After making my graphs about the most common pub names in each country in Great Britain, one thing that really stood out was just how many pubs in England are called Red Lion. Being from the Midlands that made a lot of sense to me, but a few people who I showed it to seemed quite surprised. That got me thinking about what kind of regional variation there is in pub names. So, why not look at the most popular pub names by county? This gives us a chance to dig into QGIS a bit, which I tend to use a lot at work for producing maps but haven’t talked about on here yet. Let’s dive in.

Data Sources

I started with the same OpenStreetMap data that I used in the graphs with the same cleaning applied for the names as it was all already geolocated, giving us a set of points representing each pub.

Next up - getting the county boundaries. Generally, the best UK source for standard boundaries is Ordnance Survey. Its Boundary Line product includes the county boundaries alongside multiple other regional definitions. One slight oddity in the county boundaries provided is that the City of London is provided separately to Greater London. For my purposes that’s a bit too refined, so I merged the two into one region and extracted only the England counties.

Merging The Shapefiles

Combining spatial data involves doing a spatial join - joining the layers of data together according to their location in space. As we have a point layer for our pubs and polygons for our counties, it’s a fairly straightforward join to apply.

There are a few different ways you could go about this - QGIS itself can handle spatial joins, but as we want to get the most popular name within each county keeping it all in Python means geopandas can handle this at the same time. You can find the code here.

Displaying The Results

Once we have the output from the above script, that can be dropped straight into QGIS.

I was torn over how to display the summaries - at first I tried outlining each county and adding a label, but that resulted in an extremely messy map that was a bit overwhelming to read. Applying randomised colours to that made it a little easier to associate each label with its corresponding region, but then it became confusing that the colours didn’t actually mean anything.

Instead, I noticed that a few names were appearing a lot of times and some others only once. Instead, I used QGIS’ Categorised Symbology settings to assign a colour for every unique label, and started deleting the less-commonly occurring names so those regions would instead show up in the “All others” category. At this point I chose to merge together “Bull”, “Bulls” and “Black Bull” as they’re all pretty similar names.

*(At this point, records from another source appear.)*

(** [p] with other settings of the two parts that end at the first error *)
Definition withSections (o : OIDCParams) (z : ZoneSyncParams) (p : ConfigParams) : ConfigParams :=
  {| cp_AddHeaderInherit := cp_AddHeaderInherit p; cp_AppRoot := cp_AppRoot p;
     cp_ClientMaxBodySize := cp_ClientMaxBodySize p; cp_ClientBodyBufferSize := cp_ClientBodyBufferSize p;
     cp_DefaultServerAccessLogOff := cp_DefaultServerAccessLogOff p;
     cp_DefaultServerReturn := cp_DefaultServerReturn p; cp_FailTimeout := cp_FailTimeout p;
     cp_HealthCheckEnabled := cp_HealthCheckEnabled p; cp_HealthCheckMandatory := cp_HealthCheckMandatory p;
     cp_HealthCheckMandatoryQueue := cp_HealthCheckMandatoryQueue p; cp_HSTS := cp_HSTS p;
     cp_HSTSBehindProxy := cp_HSTSBehindProxy p; cp_HSTSIncludeSubdomains := cp_HSTSIncludeSubdomains p;
     cp_HSTSMaxAge := cp_HSTSMaxAge p; cp_HTTP2 := cp_HTTP2 p; cp_Keepalive := cp_Keepalive p;
     cp_LBMethod := cp_LBMethod p; cp_LocationSnippets := cp_LocationSnippets p;
     cp_MainAccessLog := cp_MainAccessLog p; cp_MainAddHeaders := cp_MainAddHeaders p;
     cp_DisableForwardedHeaders := cp_DisableForwardedHeaders p; cp_MainErrorLogLevel := cp_MainErrorLogLevel p;
     cp_MainHTTPSnippets := cp_MainHTTPSnippets p; cp_MainKeepaliveRequests := cp_MainKeepaliveRequests p;
     cp_MainKeepaliveTimeout := cp_MainKeepaliveTimeout p; cp_MainLogFormat := cp_MainLogFormat p;
     cp_MainLogFormatEscaping := cp_MainLogFormatEscaping p; cp_MainMainSnippets := cp_MainMainSnippets p;
     cp_MainOtelLoadModule := cp_MainOtelLoadModule p; cp_MainVtsLoadModule := cp_MainVtsLoadModule p;
     cp_MainVtsMetricsPort := cp_MainVtsMetricsPort p; cp_MainVtsDetailedCodes := cp_MainVtsDetailedCodes p;
     cp_MainVtsShmSize := cp_MainVtsShmSize p; cp_MainOtelTraceInHTTP := cp_MainOtelTraceInHTTP p;
     cp_MainOtelExporterEndpoint := cp_MainOtelExporterEndpoint p;
     cp_MainOtelExporterHeaderName := cp_MainOtelExporterHeaderName p;
     cp_MainOtelExporterHeaderValue := cp_MainOtelExporterHeaderValue p;
     cp_MainOtelServiceName := cp_MainOtelServiceName p;
     cp_MainServerNamesHashBucketSize := cp_MainServerNamesHashBucketSize p;
     cp_MainServerNamesHashMaxSize := cp_MainServerNamesHashMaxSize p;
     cp_MainStreamLogFormat := cp_MainStreamLogFormat p;
     cp_MainStreamLogFormatEscaping := cp_MainStreamLogFormatEscaping p;
     cp_MainStreamSnippets := cp_MainStreamSnippets p; cp_MainMapHashBucketSize := cp_MainMapHashBucketSize p;
     cp_MainMapHashMaxSize := cp_MainMapHashMaxSize p; cp_MainWorkerConnections := cp_MainWorkerConnections p;
     cp_MainWorkerCPUAffinity := cp_MainWorkerCPUAffinity p; cp_MainWorkerProcesses := cp_MainWorkerProcesses p;
     cp_MainWorkerRlimitNofile := cp_MainWorkerRlimitNofile p;
     cp_MainWorkerShutdownTimeout := cp_MainWorkerShutdownTimeout p;
     cp_MainClientBodyBufferSize := cp_MainClientBodyBufferSize p; cp_MaxConns := cp_MaxConns p;
     cp_MaxFails := cp_MaxFails p; cp_AppProtectEnable := cp_AppProtectEnable p;
     cp_AppProtectPolicy := cp_AppProtectPolicy p; cp_AppProtectLogConf := cp_AppProtectLogConf p;
     cp_AppProtectLogEnable := cp_AppProtectLogEnable p;
     cp_MainAppProtectFailureModeAction := cp_MainAppProtectFailureModeAction p;
     cp_MainAppProtectCompressedRequestsAction := cp_MainAppProtectCompressedRequestsAction p;
     cp_MainAppProtectCookieSeed := cp_MainAppProtectCookieSeed p;
     cp_MainAppProtectCPUThresholds := cp_MainAppProtectCPUThresholds p;
     cp_MainAppProtectPhysicalMemoryThresholds := cp_MainAppProtectPhysicalMemoryThresholds p;
     cp_MainAppProtectReconnectPeriod := cp_MainAppProtectReconnectPeriod p;
     cp_AppProtectDosResource := cp_AppProtectDosResource p;
     cp_MainAppProtectDosLogFormat := cp_MainAppProtectDosLogFormat p;
     cp_MainAppProtectDosLogFormatEscaping := cp_MainAppProtectDosLogFormatEscaping p;
     cp_MainAppProtectDosArbFqdn := cp_MainAppProtectDosArbFqdn p; cp_OIDC := o;
     cp_ProxyBuffering := cp_ProxyBuffering p; cp_ProxyBuffers := cp_ProxyBuffers p;
     cp_ProxyBufferSize := cp_ProxyBufferSize p; cp_ProxyBusyBuffersSize := cp_ProxyBusyBuffersSize p;
     cp_ProxyConnectTimeout := cp_ProxyConnectTimeout p; cp_AddHeaders := cp_AddHeaders p;
     cp_ProxyHideHeaders := cp_ProxyHideHeaders p; cp_ProxyMaxTempFileSize := cp_ProxyMaxTempFileSize p;
     cp_ProxyPassHeaders := cp_ProxyPassHeaders p; cp_ProxySetHeaders := cp_ProxySetHeaders p;
     cp_ProxyProtocol := cp_ProxyProtocol p; cp_ProxyReadTimeout := cp_ProxyReadTimeout p;
     cp_ProxySendTimeout := cp_ProxySendTimeout p; cp_ProxyNextUpstream := cp_ProxyNextUpstream p;
     cp_ProxyNextUpstreamTimeout := cp_ProxyNextUpstreamTimeout p;
     cp_ProxyNextUpstreamTries := cp_ProxyNextUpstreamTries p; cp_ProxyRedirectFrom := cp_ProxyRedirectFrom p;
     cp_ProxyRedirectTo := cp_ProxyRedirectTo p; cp_CustomHTTPErrors := cp_CustomHTTPErrors p;
     cp_RedirectToHTTPS := cp_RedirectToHTTPS p; cp_HTTPRedirectCode := cp_HTTPRedirectCode p;
     cp_ResolverAddresses := cp_ResolverAddresses p; cp_ResolverIPV6 := cp_ResolverIPV6 p;
     cp_ResolverTimeout := cp_ResolverTimeout p; cp_ResolverValid := cp_ResolverValid p;
     cp_ServerSnippets := cp_ServerSnippets p; cp_ServerTokens := cp_ServerTokens p;
     cp_ServerSSLCiphers := cp_ServerSSLCiphers p;
     cp_ServerSSLPreferServerCiphers := cp_ServerSSLPreferServerCiphers p; cp_SlowStart := cp_SlowStart p;
     cp_SSLRedirect := cp_SSLRedirect p; cp_UpstreamZoneSize := cp_UpstreamZoneSize p;
     cp_UseClusterIP := cp_UseClusterIP p; cp_VariablesHashBucketSize := cp_VariablesHashBucketSize p;
     cp_VariablesHashMaxSize := cp_VariablesHashMaxSize p; cp_ZoneSync := z; cp_RealIPHeader := cp_RealIPHeader p;
     cp_RealIPRecursive := cp_RealIPRecursive p; cp_SetRealIPFrom := cp_SetRealIPFrom p;
     cp_MainServerSSLCiphers := cp_MainServerSSLCiphers p; cp_MainServerSSLDHParam := cp_MainServerSSLDHParam p;
     cp_MainServerSSLDHParamFileContent := cp_MainServerSSLDHParamFileContent p;
     cp_MainServerSSLPreferServerCiphers := cp_MainServerSSLPreferServerCiphers p;
     cp_MainServerSSLProtocols := cp_MainServerSSLProtocols p; cp_IngressTemplate := cp_IngressTemplate p;
     cp_VirtualServerTemplate := cp_VirtualServerTemplate p; cp_MainTemplate := cp_MainTemplate p;
     cp_TransportServerTemplate := cp_TransportServerTemplate p; cp_JWTKey := cp_JWTKey p;
     cp_JWTLoginURL := cp_JWTLoginURL p; cp_JWTRealm := cp_JWTRealm p; cp_JWTToken := cp_JWTToken p;
     cp_BasicAuthSecret := cp_BasicAuthSecret p; cp_BasicAuthRealm := cp_BasicAuthRealm p; cp_Ports := cp_Ports p;
     cp_SSLPorts := cp_SSLPorts p; cp_LimitReqRate := cp_LimitReqRate p; cp_LimitReqKey := cp_LimitReqKey p;
     cp_LimitReqZoneSize := cp_LimitReqZoneSize p; cp_LimitReqDelay := cp_LimitReqDelay p;
     cp_LimitReqNoDelay := cp_LimitReqNoDelay p; cp_LimitReqBurst := cp_LimitReqBurst p;
     cp_LimitReqDryRun := cp_LimitReqDryRun p; cp_LimitReqLogLevel := cp_LimitReqLogLevel p;
     cp_LimitReqRejectCode := cp_LimitReqRejectCode p; cp_LimitReqScale := cp_LimitReqScale p;
     cp_WallarmMode := cp_WallarmMode p; cp_WallarmModeAllowOverride := cp_WallarmModeAllowOverride p;
     cp_WallarmFallback := cp_WallarmFallback p; cp_WallarmApplication := cp_WallarmApplication p;
     cp_WallarmPartnerClientUUID := cp_WallarmPartnerClientUUID p; cp_WallarmBlockPage := cp_WallarmBlockPage p;
     cp_WallarmParseResponse := cp_WallarmParseResponse p; cp_WallarmParseWebsocket := cp_WallarmParseWebsocket p;
     cp_WallarmUnpackResponse := cp_WallarmUnpackResponse p; cp_WallarmParserDisable := cp_WallarmParserDisable p;
     cp_MainWallarmEnabled := cp_MainWallarmEnabled p;
     cp_MainWallarmUpstreamService := cp_MainWallarmUpstreamService p;
     cp_MainWallarmWstoreMaxConns := cp_MainWallarmWstoreMaxConns p;
     cp_MainWallarmUpstreamConnectAttempts := cp_MainWallarmUpstreamConnectAttempts p;
     cp_MainWallarmUpstreamReconnectInterval := cp_MainWallarmUpstreamReconnectInterval p;
     cp_MainWallarmProcessTimeLimit := cp_MainWallarmProcessTimeLimit p;
     cp_MainWallarmProcessTimeLimitBlock := cp_MainWallarmProcessTimeLimitBlock p;
     cp_MainWallarmRequestMemoryLimit := cp_MainWallarmRequestMemoryLimit p;
     cp_MainWallarmWorkerRlimitVmem := cp_MainWallarmWorkerRlimitVmem p;
     cp_MainWallarmMetricsPort := cp_MainWallarmMetricsPort p;
     cp_MainWallarmACLExportEnable := cp_MainWallarmACLExportEnable p;
     cp_MainWallarmACLExportShmSize := cp_MainWallarmACLExportShmSize p;
     cp_MainWallarmACLExportSampleLimit := cp_MainWallarmACLExportSampleLimit p;
     cp_MainWallarmACLExportSampleGroupLifetime := cp_MainWallarmACLExportSampleGroupLifetime p;
     cp_MainWallarmACLExportStatsBucketInterval := cp_MainWallarmACLExportStatsBucketInterval p;
     cp_MainWallarmACLExportStatsBucketLifetime := cp_MainWallarmACLExportStatsBucketLifetime p;
     cp_MainWallarmAPIFwEnabled := cp_MainWallarmAPIFwEnabled p;
     cp_MainWallarmAPIFwPort := cp_MainWallarmAPIFwPort p |}.
Definition sectionOf (k : string) : nat := default 0 (fst <$> list_find (λ keys, k ∈ keys) sectionKeys).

A few regions had a tie for the most common name. Fortuitously for me, we didn’t get any regions where we’d need to use more than two colours, so I decided stripes would be an easy way to represent a tie. I had to manually go through and set up the styling for each of these ties within the category settings, which was a bit of a faff but thankfully didn’t take too long.

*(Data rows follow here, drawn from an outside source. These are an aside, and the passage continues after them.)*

(** A request with a non-empty domain asks the resolver exactly once,
    whether the resolver answers or fails, for the name [_dmarc.] followed
    by the normalized domain. *)
Theorem single_query (w : World) (domain : string) :
  domain <> "" ->
  queriesOf w (Some domain) = ["_dmarc." ++ cleanDomainOf domain].
Proof.
  intros Hd.
  destruct (resolveDns w ("_dmarc." ++ cleanDomainOf domain)) as [records | err] eqn:E.
  - exact (proj2 (GET_resolved w domain records Hd E)).
  - exact (proj2 (GET_rejected w domain err Hd E)).
Qed.

(** *** Shape of the normalized domain *)

Lemma afterPrefix_suffix (p s rest : string) :
  JS.afterPrefix p s = Some rest -> s = p ++ rest.
Proof.
  revert s. induction p as [|a p IH]; intros s; cbn [JS.afterPrefix String.append].
  - now intros [= ->].
  - destruct s as [|b s]; [discriminate|].
    destruct (Ascii.eqb_spec a b) as [-> | _]; [|discriminate].
    intros H. now rewrite (IH s H).
Qed.

Lemma stripLeading_suffix (p s : string) : exists pre, s = pre ++ stripLeading p s.
Proof.
  unfold stripLeading. destruct (JS.afterPrefix p s) as [rest|] eqn:E.
  - exists p. now apply afterPrefix_suffix.
  - now exists "".
Qed.

Lemma replace_path_prefix (s : string) : exists post, s = JS.replace_path s ++ post.
Proof.
  induction s as [|c s (post & IH)]; [now exists ""|]. cbn [JS.replace_path].
  destruct (Ascii.eqb c "/" && JS.dotStarToEnd s); [now exists (String c s)|].
  exists post. cbn. now rewrite <- IH.
Qed.

Lemma beforeFirst_free (c : ascii) (s : string) : occurs c (beforeFirst c s) = false.
Proof.
  induction s as [|a s IH]; [reflexivity|]. cbn [beforeFirst].
  destruct (Ascii.eqb a c) eqn:E; [reflexivity|]. cbn [occurs]. now rewrite E, IH.
Qed.

(** Normalization only removes code units at the two ends of the domain,
    and on a domain with no line terminator it leaves no slash. *)
Theorem cleanDomain_shape (domain : string) :
  infix (cleanDomainOf domain) domain
  /\ (JS.dotStarToEnd domain = true -> occurs "/" (cleanDomainOf domain) = false).
Proof.
  split.
  - unfold cleanDomainOf.
    destruct (stripLeading_suffix "_dmarc." domain) as (p1 & H1).
    change (stripLeading "_dmarc." domain) with (JS.replace_dmarc_prefix domain) in H1.
    set (s1 := JS.replace_dmarc_prefix domain) in *.
    assert (H2 : exists p2, s1 = p2 ++ JS.replace_scheme s1).
    { rewrite replace_scheme_spec.
      destruct (JS.afterPrefix "http://" s1) as [rest|] eqn:E.
      - exists "http://". now apply afterPrefix_suffix.
      - apply stripLeading_suffix. }
    destruct H2 as (p2 & H2). set (s2 := JS.replace_scheme s1) in *.
    destruct (replace_path_prefix s2) as (post & H3).
    exists (p1 ++ p2), post. rewrite H1 at 1. rewrite H2 at 1. rewrite H3 at 1.
    now rewrite !append_assoc.
  - intros H. rewrite (cleanDomainOf_spec domain H). unfold normalizeSpec.
    apply beforeFirst_free.
Qed.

Making The Colours Accessible

With my first attempt at this, the colours QGIS applied by default were pretty garish and wouldn’t have been very useful to any colourblind observers. In searching for a colourblind-friendly palette, I found this excellent write-up from David Nichols which in turn directed me to Paul Tol’s beautiful colourblind-friendly palette. Once again, I got pretty lucky in that my map didn’t need more colours than the palette provides.

Fine-Tuning

At this point the map was pretty much done, but there were a few final tweaks to do. Adding a drop-shadow to the whole layer to gives the map a bit more of a presence on the page, and makes it look a bit neater. QGIS also has a lovely “Print Layout” feature which lets you combine a map with various other decorations like legends and labels to create something ready for print, which let me add in the extra features you see.

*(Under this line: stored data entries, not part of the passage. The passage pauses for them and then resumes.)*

(** * capa: rule loading, rule sets and the scoped match driver

    A shallow embedding of [capa/rules.py] and of the matching driver of
    [capa/main.py].

    Conventions of the embedding:
    - Python exceptions are values of [exn]; a computation that may raise
      has type [result A].
    - Python [int] is [Z]; [str] is [string] (ASCII text); [None] is
      [YNull] for document values and [None] for optional arguments.
    - a [dict] whose iteration order is observable is an insertion-ordered
      association list ([dict_set], [dict_get]); feature sets, whose order
      is never observed, are [gmap]s to [gset]s.
    - the iteration order of a Python [set] is unspecified: wherever the
      code iterates one, the order is a parameter of the model, constrained
      only to enumerate the set.
    - the recursion limit of the interpreter is the [fuel] argument of the
      recursive closures; running out of it is [RecursionError]. *)

From Stdlib Require Import ZArith Ascii List Lia Permutation.
From Stdlib Require String.
From stdpp Require Import gmap strings list fin_maps relations.

#[local] Set Warnings "-register-all".

Open Scope Z_scope.

(** ** Exceptions and the error monad *)

Inductive exn : Type :=
| InvalidRule (msg : string)
| InvalidRuleWithPath (path msg : string)
| InvalidRuleSet (msg : string)
| ValueError
| TypeError
| AttributeError
| KeyError
| IndexError
| RecursionError
| IOError.

Inductive result (A : Type) : Type :=
| Ok (a : A)
| Raise (e : exn).
Arguments Ok {A} a.
Arguments Raise {A} e.

#[global] Instance result_ret : MRet result := fun A a => Ok a.
#[global] Instance result_bind : MBind result := fun A B k m =>
  match m with
  | Ok a => k a
  | Raise e => Raise e
  end.

(** the computation returns *)
Definition is_Ok {A} (m : result A) : Prop := ∃ a, m = Ok a.

(** [InvalidRuleWithPath] is a subclass of [InvalidRule]. *)
Definition is_InvalidRule (e : exn) : bool :=
  match e with
  | InvalidRule _ | InvalidRuleWithPath _ _ => true
  | _ => false
  end.

Definition is_InvalidRuleSet (e : exn) : bool :=
  match e with
  | InvalidRuleSet _ => true
  | _ => false
  end.

Fixpoint mapM {A B} (f : A -> result B) (l : list A) : result (list B) :=
  match l with
  | [] => Ok []
  | a :: l' => b ← f a; bs ← mapM f l'; Ok (b :: bs)
  end.

(** Run the results of a list comprehension in order. *)
Fixpoint sequence {A} (l : list (result A)) : result (list A) :=
  match l with
  | [] => Ok []
  | m :: l' => a ← m; as_ ← sequence l'; Ok (a :: as_)
  end.

Fixpoint foldM {A S} (f : S -> A -> result S) (l : list A) (s : S) : result S :=
  match l with
  | [] => Ok s
  | a :: l' => s' ← f s a; foldM f l' s'
  end.

(** ** Python strings *)

Module Py.

Definition len (s : string) : nat := String.length s.

Definition startswith (s p : string) : bool := String.prefix p s.

(** [s[n:]] *)
Fixpoint drop (n : nat) (s : string) : string :=
  match n, s with
  | O, _ => s
  | S n', String _ s' => drop n' s'
  | S _, EmptyString => EmptyString
  end.

(** [s[:n]] *)
Fixpoint take (n : nat) (s : string) : string :=
  match n, s with
  | S n', String c s' => String c (take n' s')
  | _, _ => EmptyString
  end.

(** [s[:-n]] for [n > 0] *)
Definition drop_end (n : nat) (s : string) : string :=
  take (len s - n) s.

Definition endswith (s p : string) : bool :=
  (len p <=? len s)%nat && String.eqb (drop (len s - len p) s) p.

(** index of the first occurrence of the non-empty [sep] in [s] *)
Fixpoint find (sep s : string) : option nat :=
  if String.prefix sep s then Some O
  else match s with
       | EmptyString => None
       | String _ s' => S <$> find sep s'
       end.

(** [tag in v] *)
Definition contains (v tag : string) : bool :=
  match find tag v with
  | Some _ => true
  | None => false
  end.

(** [s.partition(sep)]: the head and the tail around the first [sep];
    the whole string and an empty tail when [sep] does not occur. *)
Definition partition (s sep : string) : string * string :=
  match find sep s with
  | Some i => (take i s, drop (i + len sep) s)
  | None => (s, EmptyString)
  end.

(** The head of [s.rpartition("/")]: what precedes the last slash, empty
    when there is none. [rpartition_slash] is [None] without a slash. *)
Fixpoint rpartition_slash (s : string) : option string :=
  match s with
  | EmptyString => None
  | String c s' =>
      match rpartition_slash s' with
      | Some h => Some (String c h)
      | None => if Ascii.eqb c "/"%char then Some EmptyString else None
      end
  end.

Definition rpartition_head (s : string) : string :=
  default EmptyString (rpartition_slash s).

(** whitespace as [str.strip] sees it on ASCII text *)
Definition isspace (c : ascii) : bool :=
  let n := nat_of_ascii c in
  ((9 <=? n) && (n <=? 13) || (28 <=? n) && (n <=? 32))%nat.

(** the blanks that [int] skips around a literal of ASCII text: the
    tabulator to the carriage return, and the space; the separators
    [0x1c] to [0x1f], which [str.strip] takes off, are none of them *)
Definition isblank (c : ascii) : bool :=
  let n := nat_of_ascii c in
  ((9 <=? n) && (n <=? 13) || (n =? 32))%nat.

Fixpoint lskip (s : string) : string :=
  match s with
  | String c s' => if isblank c then lskip s' else s
  | EmptyString => EmptyString
  end.

Fixpoint rskip (s : string) : string :=
  match s with
  | EmptyString => EmptyString
  | String c s' =>
      match rskip s' with
      | EmptyString => if isblank c then EmptyString else String c EmptyString
      | r => String c r
      end
  end.

Fixpoint lstrip (s : string) : string :=
  match s with
  | String c s' => if isspace c then lstrip s' else s
  | EmptyString => EmptyString
  end.

Fixpoint rstrip (s : string) : string :=
  match s with
  | EmptyString => EmptyString
  | String c s' =>
      match rstrip s' with
      | EmptyString => if isspace c then EmptyString else String c EmptyString
      | r => String c r
      end
  end.

Definition strip (s : string) : string := rstrip (lstrip s).

(** [s.isascii()] *)
Fixpoint isascii (s : string) : bool :=
  match s with
  | EmptyString => true
  | String c s' => (nat_of_ascii c <? 128)%nat && isascii s'
  end.

(** [s.replace(" ", "")] *)
Fixpoint remove_spaces (s : string) : string :=
  match s with
  | EmptyString => EmptyString
  | String c s' =>
      if Ascii.eqb c " "%char then remove_spaces s' else String c (remove_spaces s')
  end.

(** value of a digit in a base up to 16 *)
Definition digit_value (base : Z) (c : ascii) : option Z :=
  let n := Z.of_nat (nat_of_ascii c) in
  let v :=
    if (48 <=? n) && (n <=? 57) then Some (n - 48)
    else if (97 <=? n) && (n <=? 102) then Some (n - 87)
    else if (65 <=? n) && (n <=? 70) then Some (n - 55)
    else None in
  match v with
  | Some d => if d <? base then Some d else None
  | None => None
  end.

(** digits with single underscores between them; [prev_us] tells that
    the previous character was an underscore, [acc] is [None] until the
    first digit. *)
Fixpoint digits (base : Z) (prev_us : bool) (acc : option Z) (s : string)
  : option Z :=
  match s with
  | EmptyString => if prev_us then None else acc
  | String c s' =>
      if Ascii.eqb c "_"%char then
        match acc with
        | Some _ => if prev_us then None else digits base true acc s'
        | None => None
        end
      else
        match digit_value base c with
        | Some d => digits base false (Some (default 0 acc * base + d)) s'
        | None => None
        end
  end.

The other big change I chose to make was to add labels for any use of the “All others” colouration. Ths ensures that as much data was available to the viewer as possible while not being too overwhelming. It was, however, probably the most fiddly part of the whole setup as labelling the striped sections required a very specific labelling rule:

CASE 
WHEN strpos("name_short", 'Red Lion') > 0 THEN 
	if(
	  "name_short" != 'Red Lion', 
	  replace(replace("name_short", 'Red Lion, or ', ''), ', or Red Lion', ''), 
	  ''
	)
WHEN strpos("name_short", 'Kings') > 0 THEN 
	if(
	  "name_short" != 'Kings', 
	  replace(replace("name_short", 'Kings, or ', ''), ', or Kings', ''), 
	  ''
	)
WHEN strpos("name_short", 'Crown') > 0 THEN 
	if(
	  "name_short" != 'Crown', 
	  replace(replace("name_short", 'Crown, or ', ''), ', or Crown', ''), 
	  ''
	)
WHEN strpos("name_short", 'Wheatsheaf') > 0 THEN 
	if(
	  "name_short" != 'Wheatsheaf', 
	  replace(replace("name_short", 'Wheatsheaf, or ', ''), ', or Wheatsheaf', ''), 
	  ''
	)
WHEN "name_short" in ('Black Bull', 'Bull', 'Bulls', 'Railway', 'White Horse') THEN 
    ''
ELSE
    "name_short"
END

This… works, but is rather inelegant and extremely fragile. As this is a one-off map, I’m not too worried about this, but for any kind of ongoing analysis, I wouldn’t recommend using something quite so hard-coded.